[[ DATASET EXTRACT open ]]

(** * Soft Actor-Critic agent ([SAC/sac_agent.py]): model and properties

    The agent is a Python class whose methods mutate [self], draw random
    numbers from the process-wide generators of torch and numpy, and read and
    write parameter files.  The embedding makes all of that explicit:

    - tensors are lists of scalars; the scalar type and its arithmetic are the
      interface [Scalar], so the properties do not depend on how
      floating-point operations round; where a property needs a law of
      float arithmetic or of the comparison, the law is one that holds of
      floats with their infinities and NaN, and is named ([FiniteArith],
      [FloatOrder], [ClipExact]; [Ieee] is an instance with NaN);
    - the network classes, the optimiser and automatic differentiation are
      interfaces as well ([Nets], [Torch]);
    - a method takes the outside world [World] and the agent [SAC.Agent] and
      returns both, together with what the call returned or raised;
    - the module-level constants are the fields of [Hyper]; the methods take
      them as an argument and [module_constants] holds the module's values. *)

From stdpp Require Import base gmap strings list.
From Stdlib Require Import ZArith Lia Ascii.

(** ** Scalars and tensors *)

(** The float type of torch and numpy with the operations the agent uses. *)
Class Scalar (F : Type) := {
  of_Z : Z → F;                (* an integer literal or Python int used as a float *)
  lit : Z → Z → F;             (* the decimal literal  m e  for  m * 10^e *)
  fadd : F → F → F;
  fsub : F → F → F;
  fmul : F → F → F;
  fneg : F → F;
  fexp : F → F;
  fminimum : F → F → F;
  fmaximum : F → F → F;
  fleb : F → F → bool;         (* the comparison  x <= y *)
  fmean : list F → F           (* Tensor.mean(): the reduction over all elements *)
}.

Section FloatPredicates.
Context {F : Type} `{Scalar F}.

(** [x] is a number, not a NaN: a NaN compares false with everything, itself
    included. *)
Definition is_num (x : F) : bool := fleb x x.

(** Float equality [x == y]; the two zeros are equal, a NaN equals nothing. *)
Definition feqb (x y : F) : bool := fleb x y && fleb y x.

(** [x] is finite: [x - x] is zero (it is NaN for an infinity or a NaN). *)
Definition is_finite (x : F) : bool := feqb (fsub x x) (of_Z 0).

End FloatPredicates.


(** Minimum, maximum and the comparison as numpy has them: on numbers they
    are the order's, and a NaN operand gives NaN ([np.minimum] and
    [np.maximum] propagate NaN). *)
Class FloatOrder (F : Type) `{Scalar F} : Prop := {
  fle_num_l : ∀ x y, fleb x y = true → is_num x = true;
  fle_num_r : ∀ x y, fleb x y = true → is_num y = true;
  fmaximum_ge_r : ∀ x y,
    is_num x = true → is_num y = true → fleb y (fmaximum x y) = true;
  fminimum_le_l : ∀ x y,
    is_num x = true → is_num y = true → fleb (fminimum x y) x = true;
  fminimum_glb : ∀ x y z,
    fleb z x = true → fleb z y = true → fleb z (fminimum x y) = true;
  fmaximum_nan_l : ∀ x y, is_num x = false → is_num (fmaximum x y) = false;
  fminimum_nan_r : ∀ x y, is_num y = false → is_num (fminimum x y) = false;
  fle_m1_1 : fleb (of_Z (-1)) (of_Z 1) = true
}.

[[ DATASET EXTRACT closed ]]

WORK INSTRUCTIONS: Could you restate word for word the lines above, from the one that contains "fsub : F → F → F;" through the one that contains "(** Minimum, maximum", and no others?

WRITTEN RESPONSE:
  fsub : F → F → F;
  fmul : F → F → F;
  fneg : F → F;
  fexp : F → F;
  fminimum : F → F → F;
  fmaximum : F → F → F;
  fleb : F → F → bool;         (* the comparison  x <= y *)
  fmean : list F → F           (* Tensor.mean(): the reduction over all elements *)
}.

Section FloatPredicates.
Context {F : Type} `{Scalar F}.

(** [x] is a number, not a NaN: a NaN compares false with everything, itself
    included. *)
Definition is_num (x : F) : bool := fleb x x.

(** Float equality [x == y]; the two zeros are equal, a NaN equals nothing. *)
Definition feqb (x y : F) : bool := fleb x y && fleb y x.

(** [x] is finite: [x - x] is zero (it is NaN for an infinity or a NaN). *)
Definition is_finite (x : F) : bool := feqb (fsub x x) (of_Z 0).

End FloatPredicates.


(** Minimum, maximum and the comparison as numpy has them: on numbers they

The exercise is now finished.